El 18 de octubre de 2019 vivía en Punta Arenas, la hermosa capital regional de Magallanes, la única ciudad chilena en que el sol se asoma cada mañana por la mar rizada por el viento indomable del Estrecho.
Un espectáculo de la geografía patagónica que todas las chilenas y chilenos debieran tener la oportunidad de presenciar. Sé que es difícil para la mayoría, cómo no, si el costo que implica viajar al sur austral, muchas veces aborta la intención de conocer este territorio aún salvaje en muchos aspectos.
Disculpe, lectora y lector, la digresión del tema central de esta columna, pero no puedo escribir sobre lo que vi hace dos años, sin mencionar que era un vecino más, que vivía en la céntrica calle Roca y compraba en un supermercado de Lautaro Navarro.
Por mi trabajo en un medio de comunicación local, fui testigo directo de cómo se fueron desarrollando los hechos que estremecieron a Chile, de norte a sur, a partir del estallido social.
Se ha repetido hasta el hartazgo que la llama que encendió la revuelta, no fueron los 30 pesos de incremento del precio del pasaje de la locomoción colectiva, sino los 30 años de acumulación de injusticias y desigualdades.
Lo que yo sostengo, con absoluta responsabilidad y convencimiento, es que la descomposición del tejido social e institucional era y es de tal magnitud, que se percibía en el aire que la situación no daba para más, aunque algunos todavía insisten en decir que no vieron la ola que se acercaba, cuya fuerza desencadenó un tsunami imposible de atajar, lo que evidencia el divorcio y distanciamiento de los políticos con la realidad.

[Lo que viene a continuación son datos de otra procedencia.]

(** ** Packets out (connection.rs) *)

(** [send_packet]: the bounded channel waits for room and fails once its receiver
    is gone. *)
Definition send_packet (conn : loc) (packet : EdgePacket) (n : EdgeNode) :
    Result () (NodeConnectionError string) * EdgeNode :=
  match conn_heap n !! conn with
  | None => (Err (mkConnectionError ConnClosed "send message"), n)
  | Some inst =>
      if conn_closed inst then (Err (mkConnectionError ConnClosed "send message"), n)
      else (Ok (), set_conn_heap
              (<[conn := mkEdgeConnection (conn_peer inst) (conn_codec inst) (conn_alive inst) false
                   (conn_outbound inst ++ [packet])]> (conn_heap n)) n)
  end.

Section PacketsOut.
Context (timestamp executor_digest : Z).

(** [encode_packet]. *)
Definition encode_packet (inst : EdgeConnection) (payload : EdgePayload) (n : EdgeNode) :
    Result EdgePacket (NodeConnectionError string) * EdgeNode :=
  match registry_encode (conn_codec inst) payload (codec_registry n) with
  | Err e => (Err (mkConnectionError (ConnCodec e) "encode message"), n)
  | Ok bytes =>
      let '(packet, c) := edge_packet_new timestamp executor_digest (conn_codec inst) bytes (packet_counter n) in
      (Ok packet, set_packet_counter c n)
  end.

(** [EdgeConnectionInstance::push_message]. *)
Definition edge_push_message (conn : loc) (endpoint : EndpointAddr) (m : Message) (n : EdgeNode) :
    Result () (NodeConnectionError string) * EdgeNode :=
  match conn_heap n !! conn with
  | None => (Err (mkConnectionError ConnClosed "send message"), n)
  | Some inst =>
      let '(r, n) := encode_packet inst (PayloadPush (PushMessage [endpoint] m)) n in
      match r with
      | Err e => (Err e, n)
      | Ok packet => send_packet conn packet n
      end
  end.
End PacketsOut.

Definition check_ep_auth (ep : EndpointAddr) (peer : NodeId) (n : EdgeNode) : Result () EdgeError :=
  match edge_routing n !! ep with
  | Some (owner, _) =>
      if decide (owner = peer) then Ok ()
      else Err (edge_error_new "endpoint not owned by sender" ErrUnauthorized)
  | None => Err (edge_error_new "endpoint not found" ErrEndpointNotFound)
  end.

(** ** Handlers

    [?] returns early with the error and keeps what was done so far. *)
Definition Handler (A : Type) : Type := EdgeNode -> Result A EdgeError * (EdgeNode * list Proposal).

Definition handler_ret {A} (a : A) : Handler A := fun n => (Ok a, (n, [])).
Definition handler_bind {A B} (m : Handler A) (f : A -> Handler B) : Handler B := fun n =>
  let '(r, (n, ps)) := m n in
  match r with
  | Ok a => let '(r', (n', ps')) := f a n in (r', (n', ps ++ ps'))
  | Err e => (Err e, (n, ps))
  end.
Definition handler_fail {A} (e : EdgeError) : Handler A := fun n => (Err e, (n, [])).
Definition handler_get {A} (f : EdgeNode -> A) : Handler A := fun n => (Ok (f n), (n, [])).
Definition handler_modify (f : EdgeNode -> EdgeNode) : Handler () := fun n => (Ok (), (f n, [])).
(** A pure check on the node, failing with [?]. *)
Definition handler_check {A} (f : EdgeNode -> Result A EdgeError) : Handler A := fun n => (f n, (n, [])).

Notation "x <~ m ; k" := (handler_bind m (fun x => k))
  (at level 100, m at next level, k at level 200, right associativity) : amq_scope.
Open Scope amq_scope.

Section EdgeHandlers.
Context `{HashOrder}.
(** Raft: the answer to a proposal, and the node when it arrives. *)
Context (raft_propose : Proposal -> EdgeNode -> Result () string * EdgeNode).
(** The wait on a message's handle: what it yields, and the node then. *)
Context (await_handle : MessageId -> EdgeNode -> WaitAckResult * EdgeNode).
(** The authorisation service the node is configured with, if any. *)
Context (edge_auth : option (NodeId -> EdgeRequestEnum -> Result () string)).
Context (timestamp executor_digest : Z).

(** [node.propose(p).await.map_err(with_message(context, .., Internal))?]. *)
Definition propose_or (context : string) (p : Proposal) : Handler () := fun n =>
  let '(r, n) := raft_propose p n in
  match r with
  | Ok _ => (Ok (), (n, [p]))
  | Err e => (Err (edge_error_with_message context e ErrInternal), (n, [p]))
  end.

(** [get_topic(..).ok_or_else(topic not found)?]. *)
Definition topic_or_not_found (code : TopicCode) : Handler loc :=
  topic <~ handler_get (fun n => get_topic code (edge_world n));
  match topic with
  | Some topic => handler_ret topic
  | None => handler_fail (edge_error_new ("topic $" +:+ String.string_of_list_byte (topic_code_display code) +:+ " not found")
              ErrTopicNotFound)
  end.

(** A sender that is dropped before it sent closes its channel. *)
Definition drop_sender (tx : option loc) (channels : gmap loc Oneshot) : gmap loc Oneshot :=
  match tx with
  | Some c => match channels !! c with Some OneshotWaiting => <[c := OneshotClosed]> channels | _ => channels end
  | None => channels
  end.

(** [Topic::wait_ack]: a fresh oneshot channel, its sender in the pool of the
    topic's handle; a sender that was there under the same id is dropped. *)
Definition wait_ack_handle (topic : loc) (id : MessageId) (w : World) : World :=
  match topic_heap (runtime w) !! topic with
  | None => w
  | Some inner =>
      let c := next_loc (runtime w) in
      mkWorld (node w)
        (mkRuntime
           (<[topic := mkTopicInner (inner_code inner) (<[id := c]> (ack_waiting_pool inner))
                         (local_endpoints inner)]> (topic_heap (runtime w)))
           (<[c := OneshotWaiting]> (drop_sender (ack_waiting_pool inner !! id) (oneshots (runtime w)))) (S c)
           (spawned (runtime w)) (clock_reads (runtime w)))
  end.

(** [Topic::send_message]. *)
Definition send_message (code : TopicCode) (topic : loc) (m : Message) : Handler MessageId :=
  _ <~ handler_modify (fun n => set_edge_world (wait_ack_handle topic (msg_id m) (edge_world n)) n);
  _ <~ propose_or "send message" (PDelegateMessage (mkDelegateMessage code m));
  handler_ret (msg_id m).

(** The loop [for ep in keys { check_ep_auth(ep, from)? }]. *)
Fixpoint check_all (eps : list EndpointAddr) (from : NodeId) : Handler () :=
  match eps with
  | [] => handler_ret ()
  | ep :: eps => _ <~ handler_check (check_ep_auth ep from); check_all eps from
  end.

Definition edge_send_message (m : EdgeMessage) : Handler EdgeResponseEnum := fun n =>
  let '((message, topic_code), counter) := into_message timestamp executor_digest m (message_counter n) in
  (topic <~ topic_or_not_found topic_code;
   id <~ send_message topic_code topic message;
   (fun n => let '(response, n) := await_handle id n in
             (Ok (RespSendMessage (edge_result_from_std response)), (n, []))))
  (set_message_counter counter n).

Definition edge_endpoint_online (from : NodeId) (online : EdgeEndpointOnline) : Handler EdgeResponseEnum :=
  let topic_code := edge_online_topic online in
  _ <~ topic_or_not_found topic_code;
  endpoint <~ (fun n =>
    let '(e, c) := endpoint_addr_new_snowflake timestamp executor_digest (endpoint_counter n) in
    (Ok e, (set_endpoint_counter c n, [])));
  host <~ handler_get edge_node_id;
  _ <~ propose_or "endpoint online"
         (PEpOnline (mkEndpointOnline topic_code endpoint (edge_online_interests online) host));
  _ <~ handler_modify (set_edge_routing endpoint from topic_code);
  handler_ret (RespEndpointOnline endpoint).

Definition edge_endpoint_offline (from : NodeId) (offline : EdgeEndpointOffline) : Handler EdgeResponseEnum :=
  let topic_code := edge_offline_topic offline in
  let endpoint := edge_offline_endpoint offline in
  _ <~ topic_or_not_found topic_code;
  _ <~ handler_check (check_ep_auth endpoint from);
  _ <~ propose_or "endpoint offline" (PEpOffline (mkEndpointOffline topic_code endpoint from));
  _ <~ handler_modify (fun n => set_routing (delete endpoint (edge_routing n)) n);
  handler_ret RespEndpointOffline.

Definition edge_endpoint_interest (from : NodeId) (interest : EndpointInterest) : Handler EdgeResponseEnum :=
  _ <~ topic_or_not_found (interest_topic_code interest);
  _ <~ handler_check (check_ep_auth (interest_endpoint interest) from);
  _ <~ propose_or "endpoint interest" (PEpInterest interest);
  handler_ret RespEndpointInterest.

Definition edge_set_state (from : NodeId) (set_state : SetState) : Handler EdgeResponseEnum :=
  _ <~ topic_or_not_found (set_state_topic set_state);
  _ <~ check_all (hm_iter (update_status (set_state_update set_state))).*1 from;
  _ <~ propose_or "set state" (PSetState set_state);
  handler_ret RespSetState.

(** [handle_edge_request]. *)
Definition handle_edge_request (from : NodeId) (kind : EdgeRequestEnum) : Handler EdgeResponseEnum :=
  _ <~ handler_check (fun _ =>
         match edge_auth with
         | Some check =>
             match check from kind with
             | Err e => Err (edge_error_with_message "auth check failed" e ErrUnauthorized)
             | Ok _ => Ok ()
             end
         | None => Ok ()
         end);
  match kind with
  | ReqSendMessage m => edge_send_message m
  | ReqEndpointOnline r => edge_endpoint_online from r
  | ReqEndpointOffline r => edge_endpoint_offline from r
  | ReqEndpointInterest r => edge_endpoint_interest from r
  | ReqSetState r => edge_set_state from r
  end.

(** [PollEvent::PacketIn]: a packet that does not decode is skipped; a request is
    handled and answered under its sequence number with the connection's codec;
    other payloads are ignored. *)
Definition packet_in (conn : loc) (packet : EdgePacket) (n : EdgeNode) : EdgeNode * list Proposal :=
  match conn_heap n !! conn with
  | None => (n, [])
  | Some inst =>
      match registry_decode (packet_codec (packet_header packet)) (packet_payload packet) (codec_registry n) with
      | Ok (PayloadRequest req) =>
          match registry_get (conn_codec inst) (codec_registry n) with
          | None => (n, [])
          | Some encoder =>
              let '(resp, (n, ps)) := handle_edge_request (conn_peer inst) (request req) n in
              let resp := edge_response_from_result (request_seq_id req) resp in
              let payload := codec_encode encoder (PayloadResponse resp) in
              let '(resp, c) := edge_packet_new timestamp executor_digest (conn_codec inst) payload
                                  (packet_counter n) in
              (snd (send_packet conn resp (set_packet_counter c n)), ps)
          end
      | _ => (n, [])
      end
  end.
End EdgeHandlers.

(** ** Facts *)

(** The routing gives the endpoint to the edge node. *)
Definition owns (from : NodeId) (n : EdgeNode) (ep : EndpointAddr) : Prop :=
  exists topic, edge_routing n !! ep = Some (from, topic).

(** What an edge node may make the cluster do. *)
Definition authorized (from : NodeId) (n : EdgeNode) (p : Proposal) : Prop :=
  match p with
  | PDelegateMessage _ => True
  | PEpOnline p => online_host p = edge_node_id n
  | PEpOffline p => owns from n (offline_endpoint p)
  | PEpInterest p => owns from n (interest_endpoint p)
  | PSetState p => forall ep, is_Some (update_status (set_state_update p) !! ep) -> owns from n ep
  | PLoadTopic _ | PUnloadTopic _ => False
  end.

Lemma check_ep_auth_ok ep from n : check_ep_auth ep from n = Ok () <-> owns from n ep.
Proof.
  unfold check_ep_auth, owns. destruct (edge_routing n !! ep) as [[owner topic]|].
  - case_decide; subst; naive_solver.
  - naive_solver.
Qed.

Lemma check_ep_auth_err ep from n e :
  check_ep_auth ep from n = Err e -> edge_error_kind e = ErrUnauthorized \/ edge_error_kind e = ErrEndpointNotFound.
Proof.
  unfold check_ep_auth. destruct (edge_routing n !! ep) as [[owner topic]|]; [case_decide|]; intros [=]; subst; auto.
Qed.

Section EdgeFacts.
Context `{HashOrder}.
Context (raft_propose : Proposal -> EdgeNode -> Result () string * EdgeNode).
Context (await_handle : MessageId -> EdgeNode -> WaitAckResult * EdgeNode).
Context (edge_auth : option (NodeId -> EdgeRequestEnum -> Result () string)).
Context (timestamp executor_digest : Z).

(** A handler run with its safety: at most one proposal, an authorised one, and
    a refusal (an error that is not [Internal]) proposes nothing and leaves the
    routing and the shared state alone. *)
Definition safe_run {A} (from : NodeId) (n : EdgeNode) (run : Result A EdgeError * (EdgeNode * list Proposal)) : Prop :=
  let '(r, (n', ps)) := run in
  length ps <= 1 /\ Forall (authorized from n) ps /\
  (forall e, r = Err e -> edge_error_kind e <> ErrInternal ->
     ps = [] /\ edge_routing n' = edge_routing n /\ edge_world n' = edge_world n).

(** A step that proposes nothing and keeps what authorisation reads. *)
Definition quiet {A} (m : Handler A) : Prop :=
  forall n, let '(_, (n', ps)) := m n in
    ps = [] /\ edge_routing n' = edge_routing n /\ edge_world n' = edge_world n.

Lemma safe_quiet_bind {A B} (m : Handler A) (f : A -> Handler B) from n :
  quiet m ->
  (forall a n', m n = (Ok a, (n', [])) -> edge_routing n' = edge_routing n ->
     edge_world n' = edge_world n -> safe_run from n (f a n')) ->
  safe_run from n (handler_bind m f n).
Proof.
  intros Hq Hf. specialize (Hq n). unfold handler_bind. destruct (m n) as [r [n' ps]] eqn:Hm.
  destruct Hq as (-> & Hr & Hw). destruct r as [a|e].
  - specialize (Hf a n' eq_refl Hr Hw). by destruct (f a n') as [r' [n2 ps2]].
  - split; [simpl; lia|]. split; [constructor|]. by intros ? _ _.
Qed.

Aquel viernes 18 vimos por televisión las imágenes de un Santiago que parecía arder por sus cuatro costados, sin que el gobierno se hiciera cargo de la gravedad del asunto. Esa misma noche, Piñera abandonó La Moneda para ir a celebrar el cumpleaños de uno de sus nietos en una pizzería del sector oriente. La insólita imagen, que se viralizó en todas las redes sociales, evidenciaba el desapego del mandatario con la emergencia.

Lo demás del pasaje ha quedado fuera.